Tamron SP 85mm f/1.8 Di VC USD
What’s good: Premium weather-sealed build, great image quality, optical stabilisation. What’s bad: Two-thirds of a stop slower than the competing f/1.4 lenses on test. Our verdict: Superb all-round quality and value, easily manageable for handheld shooting.
It’s almost too close to call: the Sigma and Tamron 85mm lenses both deliver fabulous image quality for portraiture. The Sigma has a slightly wider f/1.4 maximum aperture rating, but the Tamron is smaller and lighter – making it more manageable when shooting handheld – and it features Tamron’s highly effective Vibration Compensation system. It’s also much less expensive.

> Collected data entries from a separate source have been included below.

Lemma one_question_replay cfg n prev w n' prev' w' :
  one_question cfg (n, prev) w = Ret (n', prev') w' ->
  exists x,
    n' = (n + 1)%Z
    /\ prev' = (prev ++ [asked x])%list
    /\ invoked w' = (invoked w ++ calls_of (job_topic cfg) n prev [x])%list
    /\ llm w = (completions_of [x] ++ llm w')%list
    /\ answers_from (use_voice cfg) (stdin w) (mic w) [x]
       = Some (stdin w', mic w').
Proof.
  unfold one_question. intros H.
  said H.
  apply bind_ret in H. destruct H as (question & w2 & E2 & H).
  apply invoke_run in E2. destruct E2 as (rest2 & L2 & ->). cbv zeta in H.
  said H. said H.
  apply bind_ret in H. destruct H as (answer & w5 & E5 & H).
  said H.
  apply bind_ret in H. destruct H as (feedback & w7 & E7 & H).
  apply invoke_run in E7. destruct E7 as (rest7 & L7 & ->).
  said H. said H.
  injection H as <- <- <-.
  unfold log in E5. cbn [stdin mic llm out] in E5.
  pose proof (keeps_returned (steady true) _ _ _ _
                (steady_get_user_answer true (use_voice cfg)) E5) as [_ S5].
  specialize (S5 eq_refl).
  pose proof (keeps_returned (same llm) _ _ _ _
                (llm_get_user_answer (use_voice cfg)) E5) as M5.
  unfold same in M5. cbn [llm] in M5.
  apply get_user_answer_collected in E5.
  exists (question, answer, feedback).
  split; [reflexivity|]. split; [reflexivity|]. split; [|split].
  - unfold invoked, trace, log in *. cbn [stdin mic llm out rev] in *.
    rewrite !flat_map_app in *. cbn [flat_map call_of app] in *.
    rewrite !app_nil_r in *. rewrite S5, <- !app_assoc. reflexivity.
  - unfold log in *. cbn [stdin mic llm out] in *.
    rewrite L2. simpl. f_equal. rewrite <- M5, L7. reflexivity.
  - cbn [answers_from stdin mic log llm out]. rewrite E5.
    now rewrite String.eqb_refl.
Qed.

By comparison with the Tamron and Sigma 85mm lenses, Nikon’s 85mm f/1.4 looks overpriced and outdated, although the Nikon 85mm f/1.8 lens performs very well, and represents outstanding value for money for an 85mm lens.
For portraiture on DX-format cameras, Sigma’s 50mm Art lens delivers the best outright image quality, but it’s only marginally ahead of the smaller, lighter, stabilised Tamron 45mm lens. Again, the Nikon 50mm f/1.8 lens is the best budget option, delivering good image quality and handling at a very reasonable price.